§ Problem statement: Filter the lines below, keeping each one that holds "casting".

☆ ☆ ☆ ☆

(* ===== verification/AbiFill.v ===== *)
(** * Filling an interface with encoded data

    [recursive_fill_abi] of [types/abi/src/to_filled_abi.rs] with what it calls in
    [recode.rs], [recode_scale.rs] and [recode_rlp.rs]: the encoded bytes of a
    side effect or of an event are cut along an [Abi].

    The crate [rlp] is the parameter [RlpLib], its documented behaviour the class
    [RlpLaws].  A slice out of range and [Bytes::advance] past the end are
    [Panic]; so is the loop over the items of a vector when an item takes no
    byte, since the vector of items then grows until no memory is left. *)

From S2P Require Import Prelude Types World StandardAbi Abi.

(** ** The rlp crate *)

Class RlpLib := {
  (** The raw items of [Rlp::new(data)], in the order of its iterator. *)
  rlp_items : list Z → list (list Z);
  (** [Rlp::as_raw]. *)
  rlp_as_raw : list Z → list Z;
  (** [rlp::encode] of a byte string and of an integer of [n] bytes;
      [rlp::encode_list] of a slice of [u8]; a list of encoded items. *)
  rlp_encode_bytes : list Z → list Z;
  rlp_encode_uint : nat → Z → list Z;
  rlp_encode_list_u8 : list Z → list Z;
  rlp_encode_list : list (list Z) → list Z;
  (** [rlp::decode] of an integer of [n] bytes. *)
  rlp_decode_uint : nat → list Z → option Z;
  (** [val_at] for a hash of [n] bytes and for a byte string; [list_at] for
      hashes of [n] bytes. *)
  rlp_val_at_hash : nat → list Z → nat → option (list Z);
  rlp_val_at_bytes : list Z → nat → option (list Z);
  rlp_list_at_hash : nat → list Z → nat → option (list (list Z));
}.

(** The sizes are below [2 ^ 32]; an item is a byte string or a list of byte
    strings. *)
Definition short (items : list (list Z)) : Prop := Z.of_nat (length (concat items)) < 2 ^ 32.

Definition rlp_item `{RlpLib} (item : list Z) : Prop :=
  (∃ b, Forall is_byte b ∧ item = rlp_encode_bytes b) ∨
  (∃ l, Forall (Forall is_byte) l ∧ item = rlp_encode_list (map rlp_encode_bytes l)).

(** What is encoded is decoded, and an encoding adds at most five bytes. *)
Class RlpLaws `{RlpLib} : Prop := {
  rlp_uint_roundtrip n z :
    (n ≤ 16)%nat → 0 ≤ z < 256 ^ Z.of_nat n → rlp_decode_uint n (rlp_encode_uint n z) = Some z;
  rlp_hash_roundtrip n items i b :
    short items → Forall rlp_item items → items !! i = Some (rlp_encode_bytes b) →
    length b = n → Forall is_byte b → rlp_val_at_hash n (rlp_encode_list items) i = Some b;
  rlp_bytes_roundtrip items i b :
    short items → Forall rlp_item items → items !! i = Some (rlp_encode_bytes b) →
    Forall is_byte b → rlp_val_at_bytes (rlp_encode_list items) i = Some b;
  rlp_hashes_roundtrip n items i l :
    short items → Forall rlp_item items →
    items !! i = Some (rlp_encode_list (map rlp_encode_bytes l)) →
    Forall (λ b, length b = n ∧ Forall is_byte b) l →
    rlp_list_at_hash n (rlp_encode_list items) i = Some l;
  rlp_bytes_length b :
    Z.of_nat (length b) < 2 ^ 32 → (length (rlp_encode_bytes b) ≤ length b + 5)%nat;
  rlp_list_length items :
    short items → (length (rlp_encode_list items) ≤ length (concat items) + 5)%nat;
}.

Abbreviation Fill := (M unit DispatchError).

(** [From<&'static str>]. *)
Abbreviation fail_with s := (throw (Other s)).

(** [Bytes::advance(1)]. *)
Definition advance1 (l : list Z) : Fill (list Z) :=
  match l with [] => panic | _ :: l => mret l end.

(** The slice [l[n..]]. *)
Definition slice_from (n : nat) (l : list Z) : Fill (list Z) :=
  if (n <=? length l)%nat then mret (drop n l) else panic.

(** [Vec::truncate(len - n)], the difference modulo [2 ^ 64]. *)
Definition truncate_by (n : nat) (l : list Z) : list Z :=
  if (n <=? length l)%nat then take (length l - n) l else l.

Section Fill.
Context `{RlpLib}.

(** ** Chopping *)

(** [RecodeScale::chop_encoded], the pieces. *)
Fixpoint chop_fields (fields : list Abi) (data : list Z) : result DispatchError (list (list Z)) :=
  match fields with
  | [] => ROk []
  | f :: fields =>
      let field_size := get_size f in
      if (field_size <=? length data)%nat then
        match chop_fields fields (drop field_size data) with
        | ROk rest => ROk (take field_size data :: rest)
        | RErr e => RErr e
        end
      else RErr (Other "RecodeScale::chop_encoded - not enough data to decode")
  end.

Definition chop_encoded_scale (field_data : list Z) (fields : list Abi)
    : Fill (list (list Z) * Z) :=
  match field_data with
  | [] => fail_with "RecodeScale::chop_encoded - no data to decode"
  | memo_prefix :: data =>
      chopped ← lift_result (chop_fields fields data);
      mret (chopped, memo_prefix)
  end.

Definition chop_encoded_rlp (field_data : list Z) : Fill (list (list Z) * Z) :=
  memo_prefix ← ok_or (head field_data)
                  (Other "RecodeRlp::chop_encoded - memo byte cannot be empty for RLP structs");
  mret (rlp_items field_data, memo_prefix).

Definition chop_encoded (codec : Codec) (field_data : list Z) (fields : list Abi)
    : Fill (list (list Z) * Z) :=
  match codec with
  | Scale => chop_encoded_scale field_data fields
  | Rlp => chop_encoded_rlp field_data
  end.

(** ** Topics of a log (recode_rlp.rs) *)

Record Eth2IngressEventLog := mkEthLog {
  eth_log_address : list Z;
  eth_log_topics : list (list Z);
  eth_log_data : list Z;
}.

Definition decode_eth_log (data : list Z) : option Eth2IngressEventLog :=
  address ← rlp_val_at_hash 20 data 0;
  topics ← rlp_list_at_hash 32 data 1;
  bytes ← rlp_val_at_bytes data 2;
  Some (mkEthLog address topics bytes).

Definition encode_eth_log (l : Eth2IngressEventLog) : list Z :=
  rlp_encode_list [rlp_encode_bytes (eth_log_address l);
                   rlp_encode_list (map rlp_encode_bytes (eth_log_topics l));
                   rlp_encode_bytes (eth_log_data l)].

Definition MINIMUM_INPUT_LENGTH : nat := 32.

Abbreviation drop_last l := (take (length l - MINIMUM_INPUT_LENGTH) l).

(** [u128::try_from(U256)], and [u64], [u32]. *)
Definition u256_to (n : nat) (max : Z) (overflow : string) (word : list Z) : Fill (list Z) :=
  let z := from_be_bytes word in
  if z <=? max then mret (rlp_encode_uint n z) else fail_with overflow.

(** The items of a vector, the last first. *)
Fixpoint topics_vec (decode : list Z → Fill (FilledAbi * nat)) (n : nat) (input : list Z)
    : Fill (list FilledAbi) :=
  match n, input with
  | _, [] => mret []
  | S n, _ =>
      filled ← decode input;
      rest ← topics_vec decode n (drop_last input);
      mret (filled.1 :: rest)
  | O, _ => mret []
  end.

(** The fields of a structure: the first from the last word. *)
Definition topics_struct (decode : Abi → list Z → Fill (FilledAbi * nat))
    : list Abi → list Z → Fill (list FilledAbi) :=
  fix go fields input :=
    match fields with
    | [] => mret []
    | f :: fields =>
        filled ← decode f input;
        rest ← go fields (drop_last input);
        mret (filled.1 :: rest)
    end.

Fixpoint decode_topics_as_rlp (a : Abi) (input : list Z) : Fill (FilledAbi * nat) :=
  _ ← ensure (MINIMUM_INPUT_LENGTH <=? length input)%nat
        (Other "decode_topics_as_rlp -- Invalid input length lesser than 32");
  let last_32b := drop (length input - MINIMUM_INPUT_LENGTH) input in
  match a with
  | AAccount20 n => mret (FAccount20 n (drop (MINIMUM_INPUT_LENGTH - 20) last_32b), MINIMUM_INPUT_LENGTH)
  | AH256 n | AAccount32 n => mret (FH256 n last_32b, MINIMUM_INPUT_LENGTH)
  | ABytes n => mret (FBytes n input, MINIMUM_INPUT_LENGTH)
  | ABytes4 n => mret (FBytes4 n (take 4 last_32b), MINIMUM_INPUT_LENGTH)
  | AValue256 n => mret (FValue256 n last_32b, MINIMUM_INPUT_LENGTH)
  | AValue128 n =>
      v ← u256_to 16 u128_max "integer overflow when casting to u128" last_32b;
      mret (FValue128 n v, MINIMUM_INPUT_LENGTH)
  | AValue64 n =>
      v ← u256_to 8 u64_max "integer overflow when casting to u64" last_32b;
      mret (FValue64 n v, MINIMUM_INPUT_LENGTH)
  | AValue32 n =>
      v ← u256_to 4 u32_max "integer overflow when casting to u32" last_32b;
      mret (FValue32 n v, MINIMUM_INPUT_LENGTH)
  | AByte n | ABool n => mret (FByte n (drop 31 last_32b), MINIMUM_INPUT_LENGTH)
  | ATuple n field1 field2 =>
      '(filled_2, filled_2_size) ← decode_topics_as_rlp field2 input;
      _ ← ensure (filled_2_size <=? length input)%nat
            (Other "decode_topics_as_rlp -- Invalid input length for Tuple");
      '(filled_1, filled_1_size) ← decode_topics_as_rlp field1 (take filled_2_size input);
      mret (FTuple n filled_1 filled_2, filled_2_size + filled_1_size)%nat
  | AVec n field =>
      filled ← topics_vec (decode_topics_as_rlp field) (length input) input;
      mret (FVec n filled 0, length filled * MINIMUM_INPUT_LENGTH)%nat
  | AOption n field =>
      filled ← decode_topics_as_rlp field input;
      mret (FOption n filled.1, MINIMUM_INPUT_LENGTH)
  | AStruct n fields =>
      filled ← topics_struct decode_topics_as_rlp fields input;
      mret (FStruct n filled 0, length filled * MINIMUM_INPUT_LENGTH)%nat
  | _ => panic
  end.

☆ ☆ ☆ ☆

§ Result below:
      v ← u256_to 16 u128_max "integer overflow when casting to u128" last_32b;
      v ← u256_to 8 u64_max "integer overflow when casting to u64" last_32b;
      v ← u256_to 4 u32_max "integer overflow when casting to u32" last_32b;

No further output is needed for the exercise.